INFORMATION GIVEN:

(* ===== verification/TcpOperation.v ===== *)
(** The operation of a TCP transport (tcp_transport.go): one write or read with its
    deadline timer and the cancellation of its caller.  The timer, the cancellation and
    the thread that performs the operation run concurrently and meet in the state of
    the operation, which changes under its mutex: every function here that stands for a
    locked section is one atomic step, and the callbacks that run between two steps of
    the thread are inputs.

    An error is the list of what [errors.Join] and wrapping keep, in the order in which
    [errors.Is] and [errors.As] look at it; the empty list is nil. *)

From S2P Require Import Prelude Pdu DeviceId DeviceIdTolerant TcpAdu TcpOwner TcpTimeline.

(** * Errors *)

(** An error of the socket: whether it is a timeout, whether it is the end of the stream,
    and what it answers as a [ProvableZeroWriteError], where it is one. *)
Inductive transport_error : Type :=
| ErrCanceled
| ErrDeadlineExceeded
| ErrProtocol (err : ProtocolError)
| ErrFrame (cause : ProtocolError) (raw : list Z)
| ErrSocket (timeout eof : bool) (provablyZero : option bool)
| ErrWrite (result : TransmitResult)
| ErrReadDeadlineRearmed.

#[export] Instance transport_error_eq_dec : EqDecision transport_error.
Proof. solve_decision. Defined.

Abbreviation errors := (list transport_error).

Definition protocol_error (err : option ProtocolError) : errors :=
  match err with Some err => [ErrProtocol err] | None => [] end.

Definition is_nil (errs : errors) : bool := bool_decide (errs = []).

Definition joined_is (err : transport_error) (errs : errors) : bool := bool_decide (err ∈ errs).

(** [isTimeoutError]: the first network error of the chain. *)
Fixpoint isTimeoutError (errs : errors) : bool :=
  match errs with
  | [] => false
  | ErrSocket timeout _ _ :: _ => timeout
  | _ :: errs => isTimeoutError errs
  end.

Fixpoint as_write_error (errs : errors) : option TransmitResult :=
  match errs with
  | [] => None
  | ErrWrite result :: _ => Some result
  | _ :: errs => as_write_error errs
  end.

Fixpoint as_protocol_error (errs : errors) : option ProtocolError :=
  match errs with
  | [] => None
  | ErrProtocol err :: _ | ErrFrame err _ :: _ => Some err
  | _ :: errs => as_protocol_error errs
  end.

(** * State *)

Inductive transportOperationState : Type :=
| operationPending
| operationInvoked
| operationReturned
| operationCancelledBeforeInvocation
| operationTimedOutBeforeInvocation
| operationCancelledDuringIO
| operationTimedOutDuringIO
| operationReturnedThenCancelled
| operationReturnedThenTimedOut
| operationInvocationFailed.

#[export] Instance operation_state_eq_dec : EqDecision transportOperationState.
Proof. solve_decision. Defined.

Inductive transportCancellationSource : Type :=
| transportCallerCancellation
| transportInternalDeadline.

#[export] Instance cancellation_source_eq_dec : EqDecision transportCancellationSource.
Proof. solve_decision. Defined.

(** [op_cancelRan] and [op_deadlineRan] are the two [sync.Once] of the callbacks, and
    [op_done] says that the channel is closed.  [op_connectionID] and [op_generation]
    are those of the transport. *)
Record tcpTransportOperation : Type := mkTcpTransportOperation {
  op_connectionID : Z;
  op_generation : Z;
  op_deadline : Z;
  op_fireKind : TCPTransportEventKind;
  op_invocationKind : TCPTransportEventKind;
  op_returnKind : TCPTransportEventKind;
  op_fields : tcpEventFields;
  op_state : transportOperationState;
  op_cause : option transport_error;
  op_done : bool;
  op_cancelRan : bool;
  op_deadlineRan : bool;
  op_interrupt : bool;
  op_interruptDue : bool;
  op_interrupted : bool
}.

#[export] Instance operation_fields : Fields tcpTransportOperation := fun o =>
  mkTcpTransportOperation (op_connectionID o) (op_generation o) (op_deadline o) (op_fireKind o)
    (op_invocationKind o) (op_returnKind o) (op_fields o) (op_state o) (op_cause o) (op_done o)
    (op_cancelRan o) (op_deadlineRan o) (op_interrupt o) (op_interruptDue o) (op_interrupted o).

(** * Events *)

Definition recordEventFields (connectionID generation : Z) (t : tcpEndpointTimeline)
    (kind : TCPTransportEventKind) (fields : tcpEventFields) (now : Z)
    : tcpEndpointTimeline * TCPTransportEvent :=
  let fields :=
    if ef_ConnectionID fields =? 0 then fields <| ef_ConnectionID := connectionID |> else fields in
  let fields :=
    if ef_TransportGeneration fields =? 0 then fields <| ef_TransportGeneration := generation |>
    else fields in
  record t kind fields now.

Definition recordOnly (t : tcpEndpointTimeline) (op : tcpTransportOperation)
    (kind : TCPTransportEventKind) (now : Z) : tcpEndpointTimeline :=
  fst (recordEventFields (op_connectionID op) (op_generation op) t kind (op_fields op) now).

(** * Interruption of the socket *)

Definition requestInterrupt (op : tcpTransportOperation) : tcpTransportOperation :=
  let op := op <| op_interruptDue := true |> in
  if op_interrupt op && negb (op_interrupted op) then op <| op_interrupted := true |> else op.

Definition setInterrupt (op : tcpTransportOperation) : tcpTransportOperation :=
  let op := op <| op_interrupt := true |> in
  if op_interruptDue op && negb (op_interrupted op) then op <| op_interrupted := true |> else op.

(** * Cancellation *)

(** The state a cancellation leads to, whether it closes the channel and whether it
    interrupts the socket. *)
Definition cancel_target (state : transportOperationState) (source : transportCancellationSource)
    : transportOperationState * bool * bool :=
  let deadline := bool_decide (source = transportInternalDeadline) in
  match state with
  | operationPending =>
      (if deadline then operationTimedOutBeforeInvocation else operationCancelledBeforeInvocation,
       true, false)
  | operationInvoked =>
      (if deadline then operationTimedOutDuringIO else operationCancelledDuringIO, true, true)
  | operationReturned =>
      (if deadline then operationReturnedThenTimedOut else operationReturnedThenCancelled,
       false, false)
  | _ => (state, false, false)
  end.

Definition cancel (t : tcpEndpointTimeline) (op : tcpTransportOperation)
    (source : transportCancellationSource) (eventKind : TCPTransportEventKind)
    (cause : transport_error) (now : Z) : tcpEndpointTimeline * tcpTransportOperation :=
  let '(target, closeDone, interrupt) := cancel_target (op_state op) source in
  let changed := negb (bool_decide (target = op_state op)) in
  let op := if changed then op <| op_state := target |> <| op_cause := Some cause |> else op in
  let t := recordOnly t op eventKind now in
  let op := if changed && closeDone then op <| op_done := true |> else op in
  let op := if changed && interrupt then requestInterrupt op else op in
  (t, op).

Definition runDeadline (t : tcpEndpointTimeline) (op : tcpTransportOperation) (now : Z)
    : tcpEndpointTimeline * tcpTransportOperation :=
  if op_deadlineRan op then (t, op)
  else
    cancel t (op <| op_deadlineRan := true |>) transportInternalDeadline (op_fireKind op)
      ErrDeadlineExceeded now.

(** [cause] is the error of the caller's context. *)
Definition runCancellation (t : tcpEndpointTimeline) (op : tcpTransportOperation)
    (cause : transport_error) (now : Z) : tcpEndpointTimeline * tcpTransportOperation :=
  if op_cancelRan op then (t, op)
  else
    cancel t (op <| op_cancelRan := true |>) transportCallerCancellation
      TCPEventCallerCancellation cause now.

(** A callback that ran: the timer, or the cancellation with the context's error. *)
Inductive callback : Type :=
| TimerFired
| CallerCancelled (cause : transport_error).

Definition run_callback (now : Z) (s : tcpEndpointTimeline * tcpTransportOperation) (c : callback)
    : tcpEndpointTimeline * tcpTransportOperation :=
  match c with
  | TimerFired => runDeadline (fst s) (snd s) now
  | CallerCancelled cause => runCancellation (fst s) (snd s) cause now
  end.

(** A point of the thread at which it looks at its limits: the callbacks that have run
    since the last one, the error of the context and the reading of the clock, and the
    callbacks that run after the look and before the thread has the lock. *)
Record point : Type := mkPoint {
  pt_callbacks : list callback;
  pt_context : option transport_error;
  pt_now : Z;
  pt_late : list callback
}.

Definition observeLimits (t : tcpEndpointTimeline) (op : tcpTransportOperation) (p : point)
    : tcpEndpointTimeline * tcpTransportOperation :=
  let '(t, op) := foldl (run_callback (pt_now p)) (t, op) (pt_callbacks p) in
  let '(t, op) :=
    match pt_context p with
    | Some cause => runCancellation t op cause (pt_now p)
    | None => (t, op)
    end in
  let '(t, op) := if pt_now p >=? op_deadline op then runDeadline t op (pt_now p) else (t, op) in
  foldl (run_callback (pt_now p)) (t, op) (pt_late p).

(** * The thread of the operation *)

Definition newTCPTransportOperation (connectionID generation : Z) (t : tcpEndpointTimeline)
    (deadlineOffset : Z) (armKind fireKind invocationKind returnKind : TCPTransportEventKind)
    (fields : tcpEventFields) (armedAt : Z) (p : point)
    : tcpEndpointTimeline * tcpTransportOperation :=
  let op :=
    {| op_connectionID := connectionID; op_generation := generation; op_deadline := deadlineOffset;
       op_fireKind := fireKind; op_invocationKind := invocationKind; op_returnKind := returnKind;
       op_fields := fields <| ef_DeadlineOffset := deadlineOffset |>; op_state := operationPending;
       op_cause := None; op_done := false; op_cancelRan := false; op_deadlineRan := false;
       op_interrupt := false; op_interruptDue := false; op_interrupted := false |} in
  observeLimits (recordOnly t op armKind armedAt) op p.

Definition operation_error (field : string) : ProtocolError :=
  protocolError ErrorInvalidRequest 0 0 field (-1).

(** The locked section of [beginInvocation]; [mark] is what the mark function returns,
    [S] the state it changes, and [identify] what it writes into the operation's event
    fields when it succeeds ([setRequestIdentity]). *)
Definition begin_locked {S : Type} (t : tcpEndpointTimeline) (op : tcpTransportOperation)
    (mark : S -> S * errors) (identify : S -> tcpEventFields -> tcpEventFields) (s : S) (now : Z)
    : tcpEndpointTimeline * tcpTransportOperation * S * errors :=
  if negb (bool_decide (op_state op = operationPending)) then
    (t, op, s,
     match op_cause op with
     | Some cause => [cause]
     | None => [ErrProtocol (operation_error "transport_operation_state")]
     end)
  else
    let '(s, errs) := mark s in
    if negb (is_nil errs) then (t, op <| op_state := operationInvocationFailed |>, s, errs)
    else
      let op := op <| op_fields := identify s (op_fields op) |> <| op_state := operationInvoked |> in
      (recordOnly t op (op_invocationKind op) now, op, s, []).

Definition beginInvocation {S : Type} (t : tcpEndpointTimeline) (op : tcpTransportOperation)
    (mark : S -> S * errors) (identify : S -> tcpEventFields -> tcpEventFields) (s : S) (p : point)
    : tcpEndpointTimeline * tcpTransportOperation * S * errors :=
  let '(t, op) := observeLimits t op p in
  begin_locked t op mark identify s (pt_now p).

Definition mutateEventFields (op : tcpTransportOperation) (mutate : tcpEventFields -> tcpEventFields)
    : tcpTransportOperation := op <| op_fields := mutate (op_fields op) |>.

Definition setRequestIdentity (physicalRequestID transactionID : Z) (fields : tcpEventFields)
    : tcpEventFields :=
  fields <| ef_PhysicalRequestID := physicalRequestID |> <| ef_TransactionID := transactionID |>.

(** The mark of an operation that has none. *)
Definition no_mark {S : Type} (s : S) : S * errors := (s, []).

Definition no_identity {S : Type} (s : S) (fields : tcpEventFields) : tcpEventFields := fields.

Definition return_locked (t : tcpEndpointTimeline) (op : tcpTransportOperation) (now : Z)
    : tcpEndpointTimeline * tcpTransportOperation :=
  let op :=
    if bool_decide (op_state op = operationInvoked) then op <| op_state := operationReturned |>
    else op in
  (recordOnly t op (op_returnKind op) now, op).

Definition markReturn (t : tcpEndpointTimeline) (op : tcpTransportOperation) (p : point)
    : tcpEndpointTimeline * tcpTransportOperation :=
  let '(t, op) := observeLimits t op p in
  return_locked t op (pt_now p).

(** Stopping and joining the callbacks looks at the limits several times; only the last
    look matters, as what ran before it is in the callbacks of the point. *)
Definition stopAndJoin (t : tcpEndpointTimeline) (op : tcpTransportOperation) (p : point)
    : tcpEndpointTimeline * tcpTransportOperation := observeLimits t op p.

Definition preInvocationError (t : tcpEndpointTimeline) (op : tcpTransportOperation) (p : point)
    : tcpEndpointTimeline * tcpTransportOperation * errors :=
  let '(t, op) := observeLimits t op p in
  (t, op,
   match op_state op with
   | operationCancelledBeforeInvocation | operationTimedOutBeforeInvocation =>
       match op_cause op with Some cause => [cause] | None => [] end
   | _ => []
   end).

(** Both branches of the select end with the cause of an operation that has been
    cancelled; otherwise the gate is acquired. *)
Definition acquireOperationGate (t : tcpEndpointTimeline) (op : tcpTransportOperation) (p : point)
    : tcpEndpointTimeline * tcpTransportOperation * errors := preInvocationError t op p.

Definition cause_errors (op : tcpTransportOperation) : errors :=
  match op_cause op with Some cause => [cause] | None => [] end.

Definition cancellationWonDuringIO (op : tcpTransportOperation) : bool :=
  bool_decide (op_state op = operationCancelledDuringIO)
  || bool_decide (op_state op = operationTimedOutDuringIO).

Definition callerCancellationWonDuringIO (op : tcpTransportOperation) : bool :=
  bool_decide (op_state op = operationCancelledDuringIO).

Definition deadlineWonDuringIO (op : tcpTransportOperation) : bool :=
  bool_decide (op_state op = operationTimedOutDuringIO).

(** * Classification of a write *)

(** [errors.As] to [ProvableZeroWriteError]: the answer of the first one of the chain. *)
Fixpoint provably_zero (errs : errors) : bool :=
  match errs with
  | [] => false
  | ErrSocket _ _ (Some provablyZero) :: _ => provablyZero
  | _ :: errs => provably_zero errs
  end.

Definition classifyNetWrite (expected written : Z) (writeErr : errors) (cancellationWon : bool)
    : TransmitResult :=
  if cancellationWon then TransmitCancellationRace
  else if (written =? expected) && is_nil writeErr then TransmitComplete
  else if (written >? 0) && (written <? expected) then TransmitPartial
  else if (written =? 0) && negb (is_nil writeErr) then
    if provably_zero writeErr then TransmitProvableZero else TransmitIndeterminate
  else TransmitAmbiguous.

Definition retryableTransportFailure (errs : errors) : bool :=
  if is_nil errs || joined_is ErrCanceled errs || joined_is ErrDeadlineExceeded errs then false
  else
    match as_write_error errs with
    | Some result => negb (bool_decide (result = TransmitComplete))
    | None => false
    end.

Definition fullTransmitAbandonment (errs : errors) : bool :=
  match as_write_error errs with
  | None => false
  | Some result =>
      if negb (bool_decide (result = TransmitComplete))
         && negb (bool_decide (result = TransmitCancellationRace)) then false
      else if joined_is ErrCanceled errs || joined_is ErrDeadlineExceeded errs then true
      else
        match as_protocol_error errs with
        | Some err => String.eqb (pe_Field err) "operation_deadline"
        | None => false
        end
  end.

Definition mergeOwnerTransitions (first second : OwnerTransition) : OwnerTransition :=
  {| ot_closeConnection := ot_closeConnection first || ot_closeConnection second;
     ot_failed := ot_failed first ++ ot_failed second |}.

YOUR INSTRUCTIONS:
Using the records above, output exactly the lines from the first through the line that contains "the thread are inputs.", with both of those included.

SOLUTION BELOW:
(* ===== verification/TcpOperation.v ===== *)
(** The operation of a TCP transport (tcp_transport.go): one write or read with its
    deadline timer and the cancellation of its caller.  The timer, the cancellation and
    the thread that performs the operation run concurrently and meet in the state of
    the operation, which changes under its mutex: every function here that stands for a
    locked section is one atomic step, and the callbacks that run between two steps of
    the thread are inputs.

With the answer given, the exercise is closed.